The current Ghanaian law does not limit parties right to choose the nature or kind of software they can use for their e-signatures. However, the above factors must be considered in choosing an appropriate means or software in executing contracts or documents by way of e-signatures. Parties must ensure that in adopting a software for e-signatures it takes into consideration the above-mentioned factors.

It is important to also mention that contracts executed using e-signatures can be executed in counterparts provided the contract makes provision for that. Also according to the Electronic Transaction Act, an offer, acceptance or payment of consideration for the formation of a contract, which is expressed in an electronic record is generally deemed to have been sent or dispatched at the time that the record entered the information processing system outside the control of the originator.

From the above analysis it can be concluded that in the absence of a legislative instrument regulating the use of e-signatures in Ghana parties may adopt e-signatures in executing contracts or documents.

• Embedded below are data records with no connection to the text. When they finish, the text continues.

(* ===== verification/LETRecoveryProofs.v ===== *)
(** What the recovery tool for local exit trees achieves: after a completed recovery the exits settled on L1 are the beginning of
    the tree on L2, followed by the bridges of L2 that came after the divergence; and the situations in which it does harm. *)

From S2P Require Import Prelude Bytes Merkle AgglayerTypes BridgeSync BridgeService LETHelpers LETRecovery.

Section Recovery.
Context `{Kc : Keccak} {W : Type} (env : Env W) (leaves : W -> list Z) (paused : W -> bool).

Abbreviation M := (eff W letError).
Abbreviation hashes := (map BridgeExitLeafHash).

Definition mined (send : M Z) (s s' : W) : Prop := exists tx s1, send s = (s1, Ok tx) /\ waitReceiptFn env tx s1 = (s', Ok 1).

(** A transaction that is not sent, or whose receipt says that it failed: nothing changed. *)
Definition reverted (send : M Z) (s s' : W) : Prop :=
  ((exists e, send s = (s', Err e)) \/ (exists tx s1 status, send s = (s1, Ok tx) /\ waitReceiptFn env tx s1 = (s', Ok status) /\ status <> 1)) /\
  leaves s' = leaves s /\ paused s' = paused s.

(** The contract does not extend the tree to another root than the one announced. *)
Definition refuses : Prop := forall s newLeaves root, root <> tree_root (leaves s ++ map leafDataLeafHash newLeaves) ->
  exists s', reverted (ForwardLET env newLeaves root) s s'.
(** * The event registration ledger of eventBackend

    A shallow embedding of the Mongoose model [Event] and of the Express
    handlers of [routes/eventRoutes]: create, register, unregister, update and
    delete.  The [events] collection is a finite map from [_id] to document;
    every handler is a function from the collection to the collection after
    the request and the response sent.

    Boundaries of the model.
    - Identifiers are ObjectIds, written as their 24 digit hexadecimal
      rendering.  A [:id] parameter that is no ObjectId makes the driver's
      cast throw, which the handlers answer with status 500 from their
      [catch] branch without touching a document; such requests, like store
      outages, are not modelled.
    - A stored [capacity] is a finite JavaScript number, read as a rational.
    - The listing of all events joins the attendees with the users
      collection, whose model is not part of these sources; it is left out.
      The read of one event is [getEvent].
    - One handler runs at a time: [findOneAndUpdate] is one storage
      operation, and the handlers that read and then [save] are taken without
      interleaving. *)

From Stdlib Require Import QArith Qround.
From stdpp Require Import gmap strings list fin_maps.

Local Open Scope string_scope.
Local Open Scope list_scope.

(** ** Data model *)

Definition ObjectId : Type := string.

(** [ObjectId.prototype.toString]: the hexadecimal rendering. *)
Definition toString (o : ObjectId) : string := o.

(** A document of [EventSchema].  [capacity] is [None] when the field is
    missing or null, [image] is [None] when it is null. *)
Record Event : Type := mkEvent {
  title : string;
  description : string;
  date : Z;
  location : string;
  capacity : option Q;
  image : option string;
  attendees : list ObjectId;
  createdBy : ObjectId
}.

Abbreviation Collection := (gmap ObjectId Event).

(** ** Query and update operators of the store *)

(** [{ $size: "$attendees" }] *)
Definition size_of (arr : list ObjectId) : Q := inject_Z (Z.of_nat (length arr)).
(** [KnowledgeGraph.__init__]: [self.g = ifnone(g, rdflib.Graph())].
    The argument [rdflib.Graph()] is evaluated before [ifnone] is
    called, so a new graph object is made in either case. *)
Definition __init__ (g : option positive) (w : World) : World * positive :=
  let new_graph := fresh (dom (graphs w)) in
  let self := fresh (dom (attr_g w)) in
  ({| files := files w;
      attr_g := <[self := default new_graph g]> (attr_g w);
      graphs := <[new_graph := ∅]> (graphs w) |},
   self).

(** [KnowledgeGraph.__len__]: [len(self.g)] *)
Definition __len__ (self : positive) (w : World) : result nat :=
  '(_, G) ← get_graph self w; mret (size G).

(** [KnowledgeGraph.add]: [self.g.add(triple)], then [return self]. *)
Definition add (self : positive) (triple : Triple) (w : World)
  : result (World * positive) :=
  w' ← graph_add self w triple; mret (w', self).

(** [KnowledgeGraph.remove]: [self.g.remove(triple)], then
    [return self]. *)
Definition remove (self : positive) (triple : Pattern) (w : World)
  : result (World * positive) :=
  '(gr, G) ← get_graph self w;
  mret ({| files := files w;
           attr_g := attr_g w;
           graphs := <[gr := filter (λ t, ¬ matches triple t) G]> (graphs w) |},
        self).

(** [list(self.g.triples(pattern))] *)
Definition graph_triples (self : positive) (pattern : Pattern) (w : World)
  : result (list Triple) :=
  '(_, G) ← get_graph self w;
  mret (elements (filter (λ t, matches pattern t) G)).

(** [KnowledgeGraph.triples]: a missing pattern is
    [(None, None, None)]. *)
Definition triples (self : positive) (pattern : option Pattern) (w : World)
  : result (list Triple) :=
  let pattern := default (None, None, None) pattern in
  graph_triples self pattern w.

(** [KnowledgeGraph.__getitem__] *)
Definition __getitem__ (self : positive) (pattern : Pattern) (w : World)
  : result (list Triple) :=
  graph_triples self pattern w.




(** ** Facts about the string primitives *)
Section PyStrFacts.

Lemma app_nil_l (t : string) : EmptyString +:+ t = t.
Proof. reflexivity. Qed.

Lemma app_cons (c : ascii) (s t : string) :
  String c s +:+ t = String c (s +:+ t).
Proof. reflexivity. Qed.

Lemma length_app (s t : string) :
  String.length (s +:+ t) = (String.length s + String.length t)%nat.
Proof. induction s as [|c s IH]; simpl; [done | by rewrite IH]. Qed.

Lemma substring_all (s : string) :
  String.substring 0 (String.length s) s = s.
Proof. induction s as [|c s IH]; simpl; [done | by rewrite IH]. Qed.

Lemma substring_app_l (s t : string) :
  String.substring 0 (String.length s) (s +:+ t) = s.
Proof.
  induction s as [|c s IH]; simpl; [by destruct t | by rewrite IH].
Qed.

Lemma substring_app_r (s t : string) (m : nat) :
  String.substring (String.length s) m (s +:+ t) = String.substring 0 m t.
Proof. induction s as [|c s IH]; simpl; [reflexivity | exact IH]. Qed.

Lemma startswith_app (p s : string) : startswith (p +:+ s) p = true.
Proof.
  induction p as [|c p IH]; simpl; [done |].
  by rewrite Ascii.eqb_refl.
Qed.
(** X16: comparing two views in the other order gives the same
    similarity, Jaccard, score and common selectors, with the two sides
    of the report exchanged. *)
Theorem pair_report_symmetric (a b : ContractView) :
  let r := pair_report a b in
  let r' := pair_report b a in
  pr_simhash_sim r' = pr_simhash_sim r
  /\ pr_selector_jaccard r' = pr_selector_jaccard r
  /\ pr_score r' = pr_score r
  /\ pr_common_selectors r' = pr_common_selectors r
  /\ pr_only_a r' = pr_only_b r /\ pr_only_b r' = pr_only_a r
  /\ pr_a r' = pr_b r /\ pr_b r' = pr_a r
  /\ pr_a_name r' = pr_b_name r /\ pr_b_name r' = pr_a_name r.
Proof.
  intros r r'. unfold r, r', pair_report.
  cbn [pr_simhash_sim pr_selector_jaccard pr_score pr_common_selectors
       pr_only_a pr_only_b pr_a pr_b pr_a_name pr_b_name].
  assert (Hs : simhash_similarity (cv_simhash64 b) (cv_simhash64 a)
               = simhash_similarity (cv_simhash64 a) (cv_simhash64 b))
    by (unfold simhash_similarity, hamming; by rewrite Z.lxor_comm).
  rewrite Hs, (jaccard_comm (cv_selectors b) (cv_selectors a)).
  rewrite (intersection_comm_L (list_to_set (cv_selectors b))).
  by repeat split.
Qed.

Lemma sorted_set_length (s : gset string) : length (sorted_set s) = size s.
Proof. unfold sorted_set. by rewrite sorted_length. Qed.

(** X17: the common selectors of a report are exactly the strings in
    both selector lists, strictly increasing; the counts of the
    selectors on one side only are never clipped by the guard max(0, .)
    and, for duplicate-free selector lists, add up with the common
    ones to the length of each list. *)
Theorem pair_report_accounting (a b : ContractView) :
  let r := pair_report a b in
  (forall x, x ∈ pr_common_selectors r <-> x ∈ cv_selectors a /\ x ∈ cv_selectors b)
  /\ StronglySorted (fun x y => String.ltb x y = true) (pr_common_selectors r)
  /\ pr_only_a r = Z.of_nat (length (cv_selectors a))
                   - Z.of_nat (length (pr_common_selectors r))
  /\ pr_only_b r = Z.of_nat (length (cv_selectors b))
                   - Z.of_nat (length (pr_common_selectors r))
  /\ (NoDup (cv_selectors a) -> NoDup (cv_selectors b) ->
      pr_only_a r
      = Z.of_nat (size ((list_to_set (cv_selectors a) : gset string)
                        ∖ list_to_set (cv_selectors b)))
      /\ Z.of_nat (length (pr_common_selectors r)) + pr_only_a r + pr_only_b r
         = Z.of_nat (size ((list_to_set (cv_selectors a) : gset string)
                           ∪ list_to_set (cv_selectors b)))).
Proof.
  intros r. unfold r, pair_report.
  cbn [pr_common_selectors pr_only_a pr_only_b].
  set (Sa := list_to_set (cv_selectors a) : gset string).
  set (Sb := list_to_set (cv_selectors b) : gset string).
  destruct (sorted_set_spec (Sa ∩ Sb)) as (Hs & _ & Hel).
  rewrite sorted_set_length.
  assert (Hla : (size Sa <= length (cv_selectors a))%nat).
  { unfold Sa. rewrite size_list_to_set_remove_dups. apply remove_dups_length_le. }
  assert (Hlb : (size Sb <= length (cv_selectors b))%nat).
  { unfold Sb. rewrite size_list_to_set_remove_dups. apply remove_dups_length_le. }
  assert (Hia : (size (Sa ∩ Sb) <= size Sa)%nat)
    by (apply subseteq_size; set_solver).
  assert (Hib : (size (Sa ∩ Sb) <= size Sb)%nat)
    by (apply subseteq_size; set_solver).
  split; [|split; [exact Hs|split; [lia|split; [lia|]]]].
  - intros x. rewrite Hel. unfold Sa, Sb.
    by rewrite elem_of_intersection, !elem_of_list_to_set.
  - intros Hna Hnb.
    assert (Hsa : size Sa = length (cv_selectors a))
      by (by apply size_list_to_set).
    assert (Hsb : size Sb = length (cv_selectors b))
      by (by apply size_list_to_set).
    assert (Hda : size Sa = (size (Sa ∖ Sb) + size (Sa ∩ Sb))%nat).
    { rewrite <- size_union by set_solver. f_equal.
      apply set_eq. intros x. rewrite elem_of_union, elem_of_difference,
        elem_of_intersection. destruct (decide (x ∈ Sb)); tauto. }
    assert (Hu : size (Sa ∪ Sb) = (size (Sa ∖ Sb) + size Sb)%nat).
    { rewrite <- size_union by set_solver. f_equal.
      apply set_eq. intros x. rewrite !elem_of_union, elem_of_difference.
      destruct (decide (x ∈ Sb)); tauto. }
    lia.
Qed.

Lemma pair_report_accounting_witness :
  (NoDup ["0x01"; "0x02"] /\ NoDup ["0x02"; "0x03"; "0x04"])
  /\ pr_only_a (pair_report
       {| cv_file := "a"; cv_name_hint := "a"; cv_functions := [];
          cv_events := []; cv_selectors := ["0x01"; "0x02"]; cv_simhash64 := 0 |}
       {| cv_file := "b"; cv_name_hint := "b"; cv_functions := [];
          cv_events := []; cv_selectors := ["0x02"; "0x03"; "0x04"];
          cv_simhash64 := 0 |})
     = Z.of_nat (size ((list_to_set ["0x01"; "0x02"] : gset string)
                       ∖ list_to_set ["0x02"; "0x03"; "0x04"])).
Proof.
  assert (H1 : NoDup ["0x01"; "0x02"]%string) by (repeat (apply NoDup_cons_2 || apply NoDup_nil_2); set_solver).
  assert (H2 : NoDup ["0x02"; "0x03"; "0x04"]%string) by (repeat (apply NoDup_cons_2 || apply NoDup_nil_2); set_solver).
  split; [by split|].
  exact (proj1 (proj2 (proj2 (proj2 (proj2
    (pair_report_accounting
       {| cv_file := "a"; cv_name_hint := "a"; cv_functions := [];
          cv_events := []; cv_selectors := ["0x01"; "0x02"]; cv_simhash64 := 0 |}
       {| cv_file := "b"; cv_name_hint := "b"; cv_functions := [];
          cv_events := []; cv_selectors := ["0x02"; "0x03"; "0x04"];
          cv_simhash64 := 0 |})))) H1 H2)).
Defined.

(** ** The output of [match_cmd] *)

Lemma fltb_irrefl_asym (x y : float) :
  is_nan x = false -> is_nan y = false ->
  fltb x x = false
  /\ (fltb y x = true -> fltb x y = false)
  /\ (feqb x y = true -> fltb x y = false).
Proof.
  intros Hx Hy.
  pose proof (fltb_ord x x Hx Hx) as Hxx.
  pose proof (fltb_ord x y Hx Hy) as Hxy.
  pose proof (fltb_ord y x Hy Hx) as Hyx.
  pose proof (feqb_ord' x y Hx Hy) as Heq.
  unfold lex3_lt, lex3_eq in *.
  destruct (ord x) as [[a1 a2] a3], (ord y) as [[b1 b2] b3]. cbn [fst snd] in *.
  destruct (bool_iff_cases _ _ Hxx) as [[-> L1]|[-> L1]];
    destruct (bool_iff_cases _ _ Hxy) as [[-> L2]|[-> L2]];
    destruct (bool_iff_cases _ _ Hyx) as [[-> L3]|[-> L3]];
    destruct (bool_iff_cases _ _ Heq) as [[-> L4]|[-> L4]];
    repeat split; try done; try (intros _); exfalso; lia.
Qed.

Lemma nonneg_fleb_zero (x : float) : nonneg x = true -> fleb f0_0 x = true.
Proof. destruct x as [s|s| |s m e]; try destruct s; done. Qed.

Lemma pair_report_nonneg (a b : ContractView) :
  fingerprint_ok a -> fingerprint_ok b ->
  nonneg (pr_simhash_sim (pair_report a b)) = true
  /\ nonneg (pr_selector_jaccard (pair_report a b)) = true
  /\ nonneg (pr_score (pair_report a b)) = true.
Proof.
  intros Ha Hb. unfold pair_report.
  cbn [pr_score pr_selector_jaccard pr_simhash_sim].
  rewrite (simhash_similarity_distance _ _ Ha Hb).
  destruct (similarity_nonneg_finite _
              (hamming_distance_le (cv_simhash64 a) (cv_simhash64 b)))
    as (Hs & _ & Hadd).
  pose proof (jaccard_nonneg (cv_selectors a) (cv_selectors b)) as Hj.
  split; [exact Hs|split; [exact Hj|]].
  apply Hadd. unfold f0_4. by apply fmul_nonneg.
Qed.

Section Output.
Variables lower basename splitext_root : string -> string.

Lemma match_cmd_unfold (files : list (string * list abi_item)) (top : Z) :
  match_cmd lower basename splitext_root files top
  = if (length files <? 2)%nat then None
    else Some (firstn (Z.to_nat (Z.max 1 top))
                 (rank (match_pairs
                    (map (fun f => extract_contract_view lower basename
                                     splitext_root f.1 f.2) files)))).
Proof. reflexivity. Qed.

Lemma views_ok (files : list (string * list abi_item)) :
  Forall fingerprint_ok
    (map (fun f => extract_contract_view lower basename splitext_root f.1 f.2) files).
Proof.
  apply Forall_forall. intros v Hv%list_elem_of_fmap.
  destruct Hv as (f & -> & _). apply extract_fingerprint_ok.
Qed.

Lemma pairs_count (files : list (string * list abi_item)) :
  length (rank (match_pairs
            (map (fun f => extract_contract_view lower basename
                             splitext_root f.1 f.2) files)))
  = (length files * (length files - 1) / 2)%nat.
Proof.
  unfold rank. by rewrite sorted_length, match_pairs_all_pairs, all_pairs_length,
    length_map.
Qed.

Lemma pair_count_positive (n : nat) : (2 <= n)%nat -> (1 <= n * (n - 1) / 2)%nat.
Proof.
  intros Hn. apply Nat.div_le_lower_bound; [lia|]. nia.
Qed.
(** [std::pow] on rationals, for exponents that are integers. *)
Definition Qpow_int (x y : Q) : Q :=
  Qred (Qpower x (Qnum y / Z.pos (Qden y))).

#[export] Instance Q_RealType : RealType Q := {|
  real_of_Z := inject_Z;
  real_add := Qplus;
  real_sub := Qminus;
  real_mul := Qmult;
  real_div := Qdiv;
  real_leb := Qle_bool;
  real_ltb := λ a b, negb (Qle_bool b a);
  real_eqb := λ a b, Qle_bool a b && Qle_bool b a;
  real_pow := Qpow_int;
  real_max := inject_Z (2 ^ 1024 - 2 ^ 971);
|}.

Record ScriptOracle : Type := mkScriptOracle {
  so_epsilon : Q;
  so_prices : list Q;
  so_max_val : Q;
  so_script : list Z;
}.

#[export] Instance Script_AuctionOracle
    : AuctionOracle Q Q (AuctionParams Q) ScriptOracle := {|
  oracle_make := λ A B _,
    mkScriptOracle (inject_Z 0) (replicate (length B) (inject_Z 0))
                   (inject_Z 8) [];
  oracle_set_prices := λ ps o,
    mkScriptOracle o.(so_epsilon) ps o.(so_max_val) o.(so_script);
  oracle_get_prices := so_prices;
  oracle_max_val_ := so_max_val;
  oracle_adjust_prices := λ o, o;
  oracle_set_epsilon := λ e o,
    mkScriptOracle e o.(so_prices) o.(so_max_val) o.(so_script);
  oracle_get_epsilon := so_epsilon;
  oracle_get_optimal_bid := λ b o,
    match o.(so_script) with
    | [] => ((b, inject_Z 0), o)
    | i :: script =>
        ((i, inject_Z 0),
         mkScriptOracle o.(so_epsilon) o.(so_prices) o.(so_max_val) script)
    end;
  oracle_set_price := λ i v o,
    mkScriptOracle o.(so_epsilon)
      (if bool_decide (0 ≤ i) then <[Z.to_nat i := v]> o.(so_prices)
       else o.(so_prices))
      o.(so_max_val) o.(so_script);
|}.

Definition with_script (script : list Z) (o : ScriptOracle) : ScriptOracle :=
  mkScriptOracle o.(so_epsilon) o.(so_prices) o.(so_max_val) script.

Definition first_element (s : gset Z) : option Z := head (elements s).

(** The ground distance of two points of the line. *)
Definition dist_line (a b : Q) (_ : Q) (_ : Z) : Q := Qred (Qabs (a - b)).

Definition test_params (ratio eps0 dlt : Q) (phases : Z) (tol : bool)
    : AuctionParams Q :=
  mkParams (inject_Z 1) (inject_Z 1) 1 dlt eps0 ratio phases tol false.

(** A build: the sentinel is the largest [int]; ids are indices. *)
Definition int_max : Z := 2147483647.

Definition test_build (debug ndebug : bool) : Declarations Q Q := {|
  k_invalid_index := int_max;
  def_DEBUG_AUCTION := debug;
  FOR_R_TDA := false;
  NDEBUG := ndebug;
  dist_lp := dist_line;
  tolerate_invalid_idx_default := false;
  get_bidder_id := λ _ b, Z.of_nat b;
  get_bidders_item_id := λ _ b2i b, default (-1) (b2i !! b);
|}.

(** Two bidders at 0 and 3, two items at 1 and 5. *)
Definition two_bidders : list Q := [inject_Z 0; inject_Z 3].
Definition two_items : list Q := [inject_Z 1; inject_Z 5].

(** A runner of the test build on these points, its oracle answering from
    [script]. *)
Definition test_runner (debug ndebug : bool) (p : AuctionParams Q)
    (script : list Z) : res (@AuctionRunnerGS Q Q ScriptOracle) :=
  st ← constructor (DC := test_build debug ndebug) two_bidders two_items p
         [];
  Ok (with_oracle (with_script script st.(oracle)) st).

(** Bidder 0 holds item 0, bidder 1 holds nothing. *)
Definition half_assigned : @AuctionRunnerGS Q Q ScriptOracle :=
  mkRunner two_bidders two_items 2 2 [0; int_max] [0; int_max]
    (test_params 5 1 (1 # 100) 3 false)
    (oracle_make two_bidders two_items (test_params 5 1 (1 # 100) 3 false))
    {[1]} AuctionResult_default false.

(** Bidder 0 holds item 1 and bidder 1 holds item 0. *)
Definition crossed : @AuctionRunnerGS Q Q ScriptOracle :=
  mkRunner two_bidders two_items 2 2 [1; 0] [1; 0]
    (test_params 5 1 (1 # 100) 3 false)
    (oracle_make two_bidders two_items (test_params 5 1 (1 # 100) 3 false))
    ∅ AuctionResult_default false.

End Instances.

(** * Properties *)

(** ** Inversion of the outcomes *)

Lemma bind_Ok {A B : Type} (m : res A) (k : A → res B) (b : B) :
  (m ≫= k) = Ok b ↔ ∃ a, m = Ok a ∧ k a = Ok b.
Proof.
  destruct m as [a|f]; simpl; split.
  - intros Hk. by exists a.
  - by intros (a' & [= ->] & Hk).
  - intros [=].
  - by intros (a' & [=] & _).
Qed.

Lemma vec_get_Ok {A : Type} (v : list A) (i : Z) (x : A) :
  vec_get v i = Ok x ↔ 0 ≤ i ∧ v !! Z.to_nat i = Some x.
Proof.
  unfold vec_get. destruct (Z.leb_spec 0 i) as [Hi|Hi].
  - destruct (v !! Z.to_nat i) as [y|]; split.
    + by intros [= ->].
    + by intros (_ & [= ->]).
    + intros [=].
    + by intros (_ & [=]).
  - split; [intros [=] | lia].
Qed.

Lemma vec_at_Ok {A : Type} (v : list A) (i : Z) (x : A) :
  vec_at v i = Ok x ↔ 0 ≤ i ∧ v !! Z.to_nat i = Some x.
Proof.
  unfold vec_at. destruct (Z.leb_spec 0 i) as [Hi|Hi].
  - destruct (v !! Z.to_nat i) as [y|]; split.
    + by intros [= ->].
    + by intros (_ & [= ->]).
    + intros [=].
    + by intros (_ & [=]).
  - split; [intros [=] | lia].
Qed.
(** X8 — After a reset, the next report of a known rep is added in full:
    whatever the date of the sale, the baseline is 0, so Week, Month and
    Lifetime each grow by [todayReported] from the values that the reset
    left in the row.  The report and the counters of the row are below
    2^51. *)
Theorem report_after_reset sheets resetDate resetTime repName t d nowIso i r :
  findIndex (isRep toLowerCase repName) (dataRows (Leaderboard sheets)) = Some i ->
  dataRows (Leaderboard sheets) !! i = Some r ->
  small t -> smallCounters r ->
  let afterReset := resetTodayAndMaybeWeek getDay sheets resetDate resetTime in
  exists r1 : row,
    dataRows (Leaderboard afterReset) !! i = Some r1
    /\ let entry :=
         [default [] (r !! 0%nat); toString t; toString (add (cellInt r1 2) t);
          toString (add (cellInt r1 3) t); toString (add (cellInt r1 4) t);
          nowIso] in
       dataRows (Leaderboard
         (updateLeaderboardAndGetStandings toLowerCase afterReset repName t d
            nowIso).1)
         ≡ₚ <[i := entry]> (dataRows (Leaderboard afterReset))
       /\ cellInt entry 1 = t
       /\ cellInt entry 2 = add (cellInt r1 2) t
       /\ cellInt entry 3 = add (cellInt r1 3) t
       /\ cellInt entry 4 = add (cellInt r1 4) t.
Proof.
  intros Hi Hr Ht (H1 & H2 & H3 & H4) afterReset.
  set (b := strict_eq (getDay resetDate) (Num 1)) in *.
  set (week0 := if b then Num 0 else cellInt r 2).
  assert (small week0) as Hw0
    by (unfold week0; destruct b; [apply small_zero | exact H2]).
  assert (dataRows (Leaderboard afterReset)
          = map (resetRow b resetTime) (dataRows (Leaderboard sheets))) as Hrows
    by apply reset_rows.
  destruct (findIndex_Some _ _ _ Hi) as [(x & Hx & Hrep) _].
  rewrite Hr in Hx. injection Hx as <-.
  destruct (isRep_name toLowerCase _ _ Hrep) as (name & Hn & Hdef).
  assert (name <> []) as Hne.
  { unfold isRep in Hrep. rewrite Hn in Hrep. by destruct name. }
  set (r1 := resetRow b resetTime r).
  assert (r1 = [name; toString (Num 0); toString week0; toString (cellInt r 3);
                toString (cellInt r 4); resetTime]) as Hr1.
  { unfold r1, resetRow. rewrite Hn. destruct name as [|u s]; [congruence|].
    reflexivity. }
  assert (findIndex (isRep toLowerCase repName) (dataRows (Leaderboard afterReset))
          = Some i) as Hi1.
  { rewrite Hrows, <- Hi. apply findIndex_map. intros y. apply isRep_resetRow. }
  assert (dataRows (Leaderboard afterReset) !! i = Some r1) as Hlook.
  { rewrite Hrows. unfold r1.
    change (map ?f ?l) with (f <$> l). by rewrite list_lookup_fmap, Hr. }
  pose proof (fun x k H Hs => cellInt_printed name (toString (Num 0))
    (toString week0) (toString (cellInt r 3)) (toString (cellInt r 4))
    resetTime k x H Hs) as Hcell.
  assert (cellInt r1 1 = Num 0) as E1
    by (rewrite Hr1; apply (Hcell _ 1%nat eq_refl), safe_zero).
  assert (cellInt r1 2 = week0) as E2
    by (rewrite Hr1; by apply (Hcell _ 2%nat eq_refl), small_safe).
  assert (cellInt r1 3 = cellInt r 3) as E3
    by (rewrite Hr1; by apply (Hcell _ 3%nat eq_refl), small_safe).
  assert (cellInt r1 4 = cellInt r 4) as E4
    by (rewrite Hr1; by apply (Hcell _ 4%nat eq_refl), small_safe).
  exists r1. split; [exact Hlook|]. intros entry. split.
  - rewrite (persisted_existing toLowerCase afterReset repName t d nowIso i r1 Hi1 Hlook).
    assert (updatedRepRow r1 t (saleDate d) nowIso = entry) as ->; [|reflexivity].
    unfold updatedRepRow, entry.
    assert (prevToday r1 (saleDate d) = Num 0) as ->.
    { pose proof (prevToday_cases r1 (saleDate d)) as Hc. cbv zeta in Hc.
      rewrite Hc. case_bool_decide; [reflexivity | exact E1]. }
    rewrite saleDelta_from_zero.
    assert (default [] (r1 !! 0%nat) = default [] (r !! 0%nat)) as ->
      by (rewrite Hr1, Hdef; reflexivity).
    reflexivity.
  - repeat split; apply cellInt_printed; try reflexivity;
      rewrite ?E2, ?E3, ?E4; auto using small_safe, small_add_safe.
Qed.

End ResetThenReport.

Lemma reset_twice_witness :
  resetTodayAndMaybeWeek Host.utcGetDay
    (resetTodayAndMaybeWeek Host.utcGetDay Scenario.board (utf16 "2025-11-25")
       Scenario.now)
    (utf16 "2025-11-25") Scenario.nextNight
  = resetTodayAndMaybeWeek Host.utcGetDay Scenario.board (utf16 "2025-11-25")
      Scenario.nextNight.
Proof.
  apply (reset_twice Host.utcGetDay Scenario.board (utf16 "2025-11-25")
           Scenario.now Scenario.nextNight).
  repeat constructor; vm_compute; repeat split.
Defined.
(** * sistema-inventario: login and admin "create user" pages

    A shallow embedding of the three browser scripts of the repository

      - [src/unnamed/part_000]          login page, simulated sign-in
      - [src/unnamed/part_001]          login page, sign-in through the API
      - [src/FrontEnd/js/admin_users.js] admin page, session guard and
                                         "create user" form

    and the properties their specification states about them.

    JavaScript strings are sequences of UTF-16 code units, so a string is
    a [list N] here; [utf16] turns a literal of this file into its code
    units.  Each script runs against a record holding the part of the
    browser it touches (elements of the page, local storage, the location,
    pending timers), threaded through a state-and-exception monad. *)

From Stdlib Require Import NArith Ascii String Bool Lia.
From stdpp Require Import gmap list.
(** * SparseMatrix: a sorted doubly-linked chain of stored cells

    Shallow embedding of [SparseMatrix.h].  The container is a
    doubly-linked list of heap nodes, so the embedding keeps an explicit
    node store ([gmap] from addresses to nodes); a matrix object is the
    record of its data members and every member function threads the
    store through.  [new] draws from an allocation budget, so that
    [std::bad_alloc] can be raised at any allocation.

    An [int] is a [Z]; the code compares [int]s and increments two kinds
    of counters only: [size], an [unsigned int] that wraps around, and
    the [int] counters of [evaluate], whose overflow is undefined. *)

From Stdlib Require Import ZArith Lia.
From stdpp Require Import gmap list sorting.

Local Open Scope Z_scope.

(** ** Machine integers *)

Definition INT_MAX : Z := 2147483647.
Definition UINT_MOD : Z := 4294967296.

(** [++size] on an [unsigned int]. *)
Definition uincr (n : Z) : Z := (n + 1) mod UINT_MOD.

(** ** Outcomes of a call

    [Ret] is a normal return, [Throw] a propagating [std::bad_alloc]
    (with the store at the point where it leaves the call), [Abort] a
    failed [assert], [Fault] an access through a null or dangling
    pointer, [Overflow] a signed overflow and [Spin] a loop that used up
    its iteration bound. *)

Inductive outcome (S A : Type) : Type :=
| Ret (a : A)
| Throw (s : S)
| Abort
| Fault
| Overflow
| Spin.

Arguments Ret {S A} a.
Arguments Throw {S A} s.
Arguments Abort {S A}.
Arguments Fault {S A}.
Arguments Overflow {S A}.
Arguments Spin {S A}.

However, a party relying on an e-signature must take steps to ensure that e-signature obtained is authentic and satisfies all the requirements laid down. Lastly, in spite of the exclusion of the application of the Electronic Transactions Act to some transactions under Section 4 of the Act, in the light of the recent development in the country and globally the courts in Ghana may be progressively inclined to accept contracts and documents concluded electronically in these areas.